## Work to be completed
Copy all of the data below without altering a single line.

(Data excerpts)
BEGIN
Record EncryptedSimulationParams := mkSimulationParams {
  encryptedDrugCompound : euint32;
  encryptedDosage : euint32;
  encryptedProcedureType : euint32
}.

Record DecryptedSimulationResult := mkSimulationResult {
  predictedEffect : string;
  riskAssessment : string;
  recommendedAdjustment : string;
  isRevealed : bool
}.

(** Zero values, as read from a mapping slot that was never written. *)
Definition zeroOrganModel : EncryptedOrganModel := mkOrganModel 0 0 0 0 0.
Definition zeroSimulationParams : EncryptedSimulationParams := mkSimulationParams 0 0 0.
Definition zeroSimulationResult : DecryptedSimulationResult := mkSimulationResult "" "" "" false.

Inductive Event :=
| TwinCreated (id timestamp : uint256)
| SimulationRequested (id : uint256)
| SimulationCompleted (id : uint256) (riskLevel : string).

(** The two callback selectors handed to [FHE.requestDecryption]. *)
Inductive Selector :=
| processSimulationResult_selector
| decryptOrganTypeCount_selector.

(** One entry of the FHE library's log of issued decryption requests. *)
Record DecryptionRequest := mkRequest {
  reqId : uint256;
  reqHandles : list bytes32;
  reqCallback : Selector
}.

(** ** Storage *)

Record Storage := mkStorage {
  twinCount : uint256;
  encryptedOrganTwins : gmap Z EncryptedOrganModel;
  encryptedSimulations : gmap Z EncryptedSimulationParams;
  decryptedResults : gmap Z DecryptedSimulationResult;
  encryptedOrganTypeCount : gmap string Z;
  organTypeList : list string;
  requestToTwinId : gmap Z Z;
  decryptionRequests : list DecryptionRequest;
  events : list Event
}.

(** The storage of a freshly deployed contract. *)
Definition initialStorage : Storage :=
  mkStorage 0 ∅ ∅ ∅ ∅ [] ∅ [] [].

(** Reading a mapping: the stored value, or the zero value. *)
Definition mget {K : Type} `{Countable K} {V : Type} (zero : V) (m : gmap K V) (k : K) : V :=
  default zero (m !! k).

Definition twinOf (s : Storage) (id : Z) : EncryptedOrganModel :=
  mget zeroOrganModel (encryptedOrganTwins s) id.
Definition paramsOf (s : Storage) (id : Z) : EncryptedSimulationParams :=
  mget zeroSimulationParams (encryptedSimulations s) id.
Definition resultOf (s : Storage) (id : Z) : DecryptedSimulationResult :=
  mget zeroSimulationResult (decryptedResults s) id.
Definition counterOf (s : Storage) (organType : string) : Z :=
  mget 0 (encryptedOrganTypeCount s) organType.
Definition targetOf (s : Storage) (requestId : Z) : Z :=
  mget 0 (requestToTwinId s) requestId.

(** Field updates. *)
Definition set_twinCount (v : Z) (s : Storage) : Storage :=
  mkStorage v (encryptedOrganTwins s) (encryptedSimulations s) (decryptedResults s)
    (encryptedOrganTypeCount s) (organTypeList s) (requestToTwinId s)
    (decryptionRequests s) (events s).
Definition set_encryptedOrganTwins (v : gmap Z EncryptedOrganModel) (s : Storage) : Storage :=
  mkStorage (twinCount s) v (encryptedSimulations s) (decryptedResults s)
    (encryptedOrganTypeCount s) (organTypeList s) (requestToTwinId s)
    (decryptionRequests s) (events s).
Definition set_encryptedSimulations (v : gmap Z EncryptedSimulationParams) (s : Storage) : Storage :=
  mkStorage (twinCount s) (encryptedOrganTwins s) v (decryptedResults s)
    (encryptedOrganTypeCount s) (organTypeList s) (requestToTwinId s)
    (decryptionRequests s) (events s).
Definition set_decryptedResults (v : gmap Z DecryptedSimulationResult) (s : Storage) : Storage :=
  mkStorage (twinCount s) (encryptedOrganTwins s) (encryptedSimulations s) v
    (encryptedOrganTypeCount s) (organTypeList s) (requestToTwinId s)
    (decryptionRequests s) (events s).
Definition set_encryptedOrganTypeCount (v : gmap string Z) (s : Storage) : Storage :=
  mkStorage (twinCount s) (encryptedOrganTwins s) (encryptedSimulations s) (decryptedResults s)
    v (organTypeList s) (requestToTwinId s) (decryptionRequests s) (events s).
Definition set_organTypeList (v : list string) (s : Storage) : Storage :=
  mkStorage (twinCount s) (encryptedOrganTwins s) (encryptedSimulations s) (decryptedResults s)
    (encryptedOrganTypeCount s) v (requestToTwinId s) (decryptionRequests s) (events s).
Definition set_requestToTwinId (v : gmap Z Z) (s : Storage) : Storage :=
  mkStorage (twinCount s) (encryptedOrganTwins s) (encryptedSimulations s) (decryptedResults s)
    (encryptedOrganTypeCount s) (organTypeList s) v (decryptionRequests s) (events s).
Definition set_decryptionRequests (v : list DecryptionRequest) (s : Storage) : Storage :=
  mkStorage (twinCount s) (encryptedOrganTwins s) (encryptedSimulations s) (decryptedResults s)
    (encryptedOrganTypeCount s) (organTypeList s) (requestToTwinId s) v (events s).
Definition set_events (v : list Event) (s : Storage) : Storage :=
  mkStorage (twinCount s) (encryptedOrganTwins s) (encryptedSimulations s) (decryptedResults s)
    (encryptedOrganTypeCount s) (organTypeList s) (requestToTwinId s)
    (decryptionRequests s) v.

(** ** Reverts and the storage-passing monad *)

(** The errors with which the FHE library refuses a decryption request:
    the contract has no permission on a handle of the payload, or the
    request identifier already has saved handles. *)
Inductive LibraryError :=
| SenderNotAllowed
| HandlesAlreadySaved.

Inductive RevertReason :=
| ErrorString (msg : string)   (* require(cond, msg) and revert(msg) *)
| Panic (code : Z)             (* 0x11 arithmetic overflow, 0x32 index out of bounds *)
| InvalidSignatures            (* FHE.checkSignatures rejected the proof *)
| AbiDecodeFailure             (* abi.decode on malformed bytes *)
| LibraryRevert (e : LibraryError). (* FHE.requestDecryption refused the request *)

(** The names the specification gives to the contract's reverts. *)
Definition InvalidTwin : RevertReason := ErrorString "Invalid twin ID".
Definition UnknownRequest : RevertReason := ErrorString "Invalid request".
Definition AlreadyRevealed : RevertReason := ErrorString "Already processed".
Definition UnknownCategory : RevertReason := ErrorString "Organ type not found".
Definition InvalidProof : RevertReason := InvalidSignatures.

(** [Done a s]: the call returned [a] and leaves storage [s].
    [Reverted e s]: the call reverted with [e]; [s] is the storage at the
    instant of the revert, before the transaction is rolled back. *)
Inductive Outcome (A : Type) :=
| Done (a : A) (s : Storage)
| Reverted (e : RevertReason) (s : Storage).
Arguments Done {A} a s.
Arguments Reverted {A} e s.

Definition M (A : Type) : Type := Storage -> Outcome A.

#[global] Instance M_ret : MRet M := fun A a s => Done a s.
#[global] Instance M_bind : MBind M := fun A B f m s =>
  match m s with
  | Done a s' => f a s'
  | Reverted e s' => Reverted e s'
  end.

Definition revert {A : Type} (e : RevertReason) : M A := fun s => Reverted e s.
Definition require (cond : bool) (msg : string) : M unit :=
  fun s => if cond then Done tt s else Reverted (ErrorString msg) s.
Definition gets {A : Type} (f : Storage -> A) : M A := fun s => Done (f s) s.
Definition modify (f : Storage -> Storage) : M unit := fun s => Done tt (f s).
Definition emit (e : Event) : M unit := modify (fun s => set_events (events s ++ [e]) s).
END
## Solution
Record EncryptedSimulationParams := mkSimulationParams {
  encryptedDrugCompound : euint32;
  encryptedDosage : euint32;
  encryptedProcedureType : euint32
}.

Record DecryptedSimulationResult := mkSimulationResult {
  predictedEffect : string;
  riskAssessment : string;
  recommendedAdjustment : string;
  isRevealed : bool
}.

(** Zero values, as read from a mapping slot that was never written. *)
Definition zeroOrganModel : EncryptedOrganModel := mkOrganModel 0 0 0 0 0.
Definition zeroSimulationParams : EncryptedSimulationParams := mkSimulationParams 0 0 0.
Definition zeroSimulationResult : DecryptedSimulationResult := mkSimulationResult "" "" "" false.

Inductive Event :=
| TwinCreated (id timestamp : uint256)
| SimulationRequested (id : uint256)
| SimulationCompleted (id : uint256) (riskLevel : string).

(** The two callback selectors handed to [FHE.requestDecryption]. *)
Inductive Selector :=
| processSimulationResult_selector
| decryptOrganTypeCount_selector.

(** One entry of the FHE library's log of issued decryption requests. *)
Record DecryptionRequest := mkRequest {
  reqId : uint256;
  reqHandles : list bytes32;
  reqCallback : Selector
}.

(** ** Storage *)

Record Storage := mkStorage {
  twinCount : uint256;
  encryptedOrganTwins : gmap Z EncryptedOrganModel;
  encryptedSimulations : gmap Z EncryptedSimulationParams;
  decryptedResults : gmap Z DecryptedSimulationResult;
  encryptedOrganTypeCount : gmap string Z;
  organTypeList : list string;
  requestToTwinId : gmap Z Z;
  decryptionRequests : list DecryptionRequest;
  events : list Event
}.

(** The storage of a freshly deployed contract. *)
Definition initialStorage : Storage :=
  mkStorage 0 ∅ ∅ ∅ ∅ [] ∅ [] [].

(** Reading a mapping: the stored value, or the zero value. *)
Definition mget {K : Type} `{Countable K} {V : Type} (zero : V) (m : gmap K V) (k : K) : V :=
  default zero (m !! k).

Definition twinOf (s : Storage) (id : Z) : EncryptedOrganModel :=
  mget zeroOrganModel (encryptedOrganTwins s) id.
Definition paramsOf (s : Storage) (id : Z) : EncryptedSimulationParams :=
  mget zeroSimulationParams (encryptedSimulations s) id.
Definition resultOf (s : Storage) (id : Z) : DecryptedSimulationResult :=
  mget zeroSimulationResult (decryptedResults s) id.
Definition counterOf (s : Storage) (organType : string) : Z :=
  mget 0 (encryptedOrganTypeCount s) organType.
Definition targetOf (s : Storage) (requestId : Z) : Z :=
  mget 0 (requestToTwinId s) requestId.

(** Field updates. *)
Definition set_twinCount (v : Z) (s : Storage) : Storage :=
  mkStorage v (encryptedOrganTwins s) (encryptedSimulations s) (decryptedResults s)
    (encryptedOrganTypeCount s) (organTypeList s) (requestToTwinId s)
    (decryptionRequests s) (events s).
Definition set_encryptedOrganTwins (v : gmap Z EncryptedOrganModel) (s : Storage) : Storage :=
  mkStorage (twinCount s) v (encryptedSimulations s) (decryptedResults s)
    (encryptedOrganTypeCount s) (organTypeList s) (requestToTwinId s)
    (decryptionRequests s) (events s).
Definition set_encryptedSimulations (v : gmap Z EncryptedSimulationParams) (s : Storage) : Storage :=
  mkStorage (twinCount s) (encryptedOrganTwins s) v (decryptedResults s)
    (encryptedOrganTypeCount s) (organTypeList s) (requestToTwinId s)
    (decryptionRequests s) (events s).
Definition set_decryptedResults (v : gmap Z DecryptedSimulationResult) (s : Storage) : Storage :=
  mkStorage (twinCount s) (encryptedOrganTwins s) (encryptedSimulations s) v
    (encryptedOrganTypeCount s) (organTypeList s) (requestToTwinId s)
    (decryptionRequests s) (events s).
Definition set_encryptedOrganTypeCount (v : gmap string Z) (s : Storage) : Storage :=
  mkStorage (twinCount s) (encryptedOrganTwins s) (encryptedSimulations s) (decryptedResults s)
    v (organTypeList s) (requestToTwinId s) (decryptionRequests s) (events s).
Definition set_organTypeList (v : list string) (s : Storage) : Storage :=
  mkStorage (twinCount s) (encryptedOrganTwins s) (encryptedSimulations s) (decryptedResults s)
    (encryptedOrganTypeCount s) v (requestToTwinId s) (decryptionRequests s) (events s).
Definition set_requestToTwinId (v : gmap Z Z) (s : Storage) : Storage :=
  mkStorage (twinCount s) (encryptedOrganTwins s) (encryptedSimulations s) (decryptedResults s)
    (encryptedOrganTypeCount s) (organTypeList s) v (decryptionRequests s) (events s).
Definition set_decryptionRequests (v : list DecryptionRequest) (s : Storage) : Storage :=
  mkStorage (twinCount s) (encryptedOrganTwins s) (encryptedSimulations s) (decryptedResults s)
    (encryptedOrganTypeCount s) (organTypeList s) (requestToTwinId s) v (events s).
Definition set_events (v : list Event) (s : Storage) : Storage :=
  mkStorage (twinCount s) (encryptedOrganTwins s) (encryptedSimulations s) (decryptedResults s)
    (encryptedOrganTypeCount s) (organTypeList s) (requestToTwinId s)
    (decryptionRequests s) v.

(** ** Reverts and the storage-passing monad *)

(** The errors with which the FHE library refuses a decryption request:
    the contract has no permission on a handle of the payload, or the
    request identifier already has saved handles. *)
Inductive LibraryError :=
| SenderNotAllowed
| HandlesAlreadySaved.

Inductive RevertReason :=
| ErrorString (msg : string)   (* require(cond, msg) and revert(msg) *)
| Panic (code : Z)             (* 0x11 arithmetic overflow, 0x32 index out of bounds *)
| InvalidSignatures            (* FHE.checkSignatures rejected the proof *)
| AbiDecodeFailure             (* abi.decode on malformed bytes *)
| LibraryRevert (e : LibraryError). (* FHE.requestDecryption refused the request *)

(** The names the specification gives to the contract's reverts. *)
Definition InvalidTwin : RevertReason := ErrorString "Invalid twin ID".
Definition UnknownRequest : RevertReason := ErrorString "Invalid request".
Definition AlreadyRevealed : RevertReason := ErrorString "Already processed".
Definition UnknownCategory : RevertReason := ErrorString "Organ type not found".
Definition InvalidProof : RevertReason := InvalidSignatures.

(** [Done a s]: the call returned [a] and leaves storage [s].
    [Reverted e s]: the call reverted with [e]; [s] is the storage at the
    instant of the revert, before the transaction is rolled back. *)
Inductive Outcome (A : Type) :=
| Done (a : A) (s : Storage)
| Reverted (e : RevertReason) (s : Storage).
Arguments Done {A} a s.
Arguments Reverted {A} e s.

Definition M (A : Type) : Type := Storage -> Outcome A.

#[global] Instance M_ret : MRet M := fun A a s => Done a s.
#[global] Instance M_bind : MBind M := fun A B f m s =>
  match m s with
  | Done a s' => f a s'
  | Reverted e s' => Reverted e s'
  end.

Definition revert {A : Type} (e : RevertReason) : M A := fun s => Reverted e s.
Definition require (cond : bool) (msg : string) : M unit :=
  fun s => if cond then Done tt s else Reverted (ErrorString msg) s.
Definition gets {A : Type} (f : Storage -> A) : M A := fun s => Done (f s) s.
Definition modify (f : Storage -> Storage) : M unit := fun s => Done tt (f s).
Definition emit (e : Event) : M unit := modify (fun s => set_events (events s ++ [e]) s).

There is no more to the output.